Next.js on Cloudflare: a gem with rough edges

I came across some high usage under my Vercel account.

Vercel usage donut charts. Cropped for brevity

Vercel usage donut charts. Cropped for brevity

What is “Fast Origin Transfer”? The docs are vague, and whatever it is, seems like I’m about at my limit.

Vercel used to have straightforward pricing, but they recently updated their model.

Instead of two large, combined metrics (bandwidth and functions), you will now have granular pricing which allows you to optimize each metric individually.

For bandwidth and functions, Vercel’s admin dashboard exposes the top contributing paths for each usage, and it’s easy enough to triage issues and optimize accordingly.

This is not the case for the new fine grained usage patterns, like Fast Origin Transfer. The docs for investigating Fast Origin Transfer usage leaves one wanting more:

Limited docs on investigating Fast Origin Transfer

Limited docs on investigating Fast Origin Transfer

The docs make the assumption that Fast Origin Transfer is correlated with invocations. What about lop-sided requests, where infrequent but large responses dominate usage but won’t show up in the number of times requested?

When pricing calculations are updated, it is essential to maintain transparency.

If I had to guess, my culprit lies in an endpoint that acts as a reverse proxy to an S3 bucket. The endpoint runs on the Next.js’s edge runtime, and the Vercel’s edge runtime runs on Cloudflare. And since Backblaze is the S3 provider, I don’t think I’m dinged for bandwidth with two Bandwidth Alliance partners considering there’s a whole article on how this setup results in free data transfer. Thus, my operating assumption is that fetching the data is free but not sending it.

Experiments could determine the logic of this black box and if I’ve identified the culprit. If that was the culprit, I’m not prepared to remove the S3 proxy. Time to look elsewhere.

Migrating to Cloudflare Pages

Vercel is not the only Next.js host in town. In addition to a standalone Next.js output that allows Next.js to be deployed on any VPS, two full service hosts are Netlify and Cloudflare Pages.

For the purposes of this post, I want to focus on what was required to migrate from Vercel to Cloudflare.

Since I already subscribe to Cloudflare’s Workers Paid plan, for $5/mo, the limits are:

  • 10M requests/month
  • 30k seconds of CPU time/month

These limits do not apply to static assets!
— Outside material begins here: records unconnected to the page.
(** * RPG-JS: the tile map model ([RpgCommonMap]) and the GUI session ([Gui])

    A shallow embedding of [RpgCommonMap] (tile indexing, z-aware tile
    lookup, the shape registry) and of [Gui] (open/close with a pending
    promise), with the properties of the specification stated over it.

    Conventions of the embedding:
    - a JavaScript [number] holding a pixel coordinate, a tile size, a tile
      index or a z depth is an integer of [Z]; [Math.floor (a / b)] is then
      the floor division [a / b] of [Z] (for [b <> 0]); the integers agree
      with the doubles of the code while every value stays a safe integer
      ([MAX_SAFE_INTEGER]), as on the positions inside a map of safe size
      ([safeMap]);
    - an optional field or an [undefined] value is an [option];
    - [array[i]] is [array_get], which is [None] ([undefined]) out of range;
    - objects mutated in place through a reference live in a store
      ([gmap loc _]) and are passed as locations. *)

From stdpp Require Import gmap strings list.
From Stdlib Require Import ZArith Lia.

Local Open Scope Z_scope.

(** ** JavaScript values and arrays *)

(** Opaque property values carried through untouched. *)
Inductive value : Type :=
| VUndefined
| VBool (b : bool)
| VNum (n : Z)
| VStr (s : string).

(** [a[i]]: [undefined] for a negative index or one past the end. *)
Definition array_get {A : Type} (a : list A) (i : Z) : option A :=
  if i <? 0 then None else a !! Z.to_nat i.

(** [a[a.length - 1]]. *)
Definition array_last {A : Type} (a : list A) : option A :=
  array_get a (Z.of_nat (length a) - 1).

(** ** The map document *)

Definition loc := nat.

(** The open [properties] mapping of a shape or raw object: the key [z] is a
    number ("(number) z: Position Z"), every other key is opaque. *)
Record Props : Type := mkProps {
  p_z : option Z;
  p_other : gmap string value
}.

Definition emptyProps : Props := {| p_z := None; p_other := ∅ |}.

(** [HitObject]: a raw shape definition of an object layer. *)
Record HitObject : Type := mkHitObject {
  ho_x : Z;
  ho_y : Z;
  ho_width : Z;
  ho_height : Z;
  ho_name : option string;
  ho_properties : option Props
}.
(** X3. An answer of the oracle is neither repaired nor handed to the
    heuristic: [evaluate_single] raises [ValueError] when the label is none
    of the four, raises [ValidationError] when the label is known and one of
    the three scores lies outside [0,1], and otherwise returns an alignment
    with the oracle's label, scores, explanation and temporal flag. *)
Theorem evaluate_single_oracle_answer :
  forall claim evidence res,
    (AlignmentLabel_of (Alignment.r_label res) = Raise ValueError ->
     Alignment.evaluate_single claim evidence (Ok res) = Raise ValueError)
    /\ (forall l,
          AlignmentLabel_of (Alignment.r_label res) = Ok l ->
          in_unit (Alignment.r_confidence res)
          && in_unit (Alignment.r_semantic_score res)
          && in_unit (Alignment.r_logical_score res) = false ->
          Alignment.evaluate_single claim evidence (Ok res)
          = Raise ValidationError)
    /\ (forall l,
          AlignmentLabel_of (Alignment.r_label res) = Ok l ->
          in_unit (Alignment.r_confidence res)
          && in_unit (Alignment.r_semantic_score res)
          && in_unit (Alignment.r_logical_score res) = true ->
          exists a,
            Alignment.evaluate_single claim evidence (Ok res) = Ok a
            /\ AlignmentResult.label a = l
            /\ AlignmentResult.confidence a = Alignment.r_confidence res
            /\ AlignmentResult.semantic_score a = Alignment.r_semantic_score res
            /\ AlignmentResult.logical_score a = Alignment.r_logical_score res
            /\ AlignmentResult.explanation a = Alignment.r_explanation res
            /\ AlignmentResult.temporal_match a = Alignment.r_temporal_match res).
Proof.
  intros claim evidence res. unfold Alignment.evaluate_single.
  repeat split.
  - intros ->. reflexivity.
  - intros l -> Hbad. cbn [bind].
    unfold AlignmentResult.new, AlignmentResult.valid.
    cbn [AlignmentResult.confidence AlignmentResult.semantic_score
         AlignmentResult.logical_score].
    now rewrite Hbad.
  - intros l -> Hgood. cbn [bind].
    unfold AlignmentResult.new, AlignmentResult.valid.
    cbn [AlignmentResult.confidence AlignmentResult.semantic_score
         AlignmentResult.logical_score].
    rewrite Hgood. eexists. split; [reflexivity|]. repeat split.
Qed.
And I can tell you right now, that the site I’m migrating doesn’t make 10 million API requests per month. Most importantly there is no limit on bandwidth.

Cloudflare also takes the cake when it comes to performance:

  • Requests are served with HTTP/3 and I consistently observe lower latency than with Vercel.
  • I never recorded an API request to Vercel’s edge runtime with a latency of less than 150ms, yet I routinely observed Cloudflare serve the same request in 15ms. A 10x improvement.

With the benefits out of the way, Cloudflare Pages doesn’t always come recommended for Next.js.

Edge Runtime

The largest caveat will be the lack of a nodejs runtime. Only routes declared with the edge runtime will run on Cloudflare’s Worker platform. This will be a deal breaker for most, but not me.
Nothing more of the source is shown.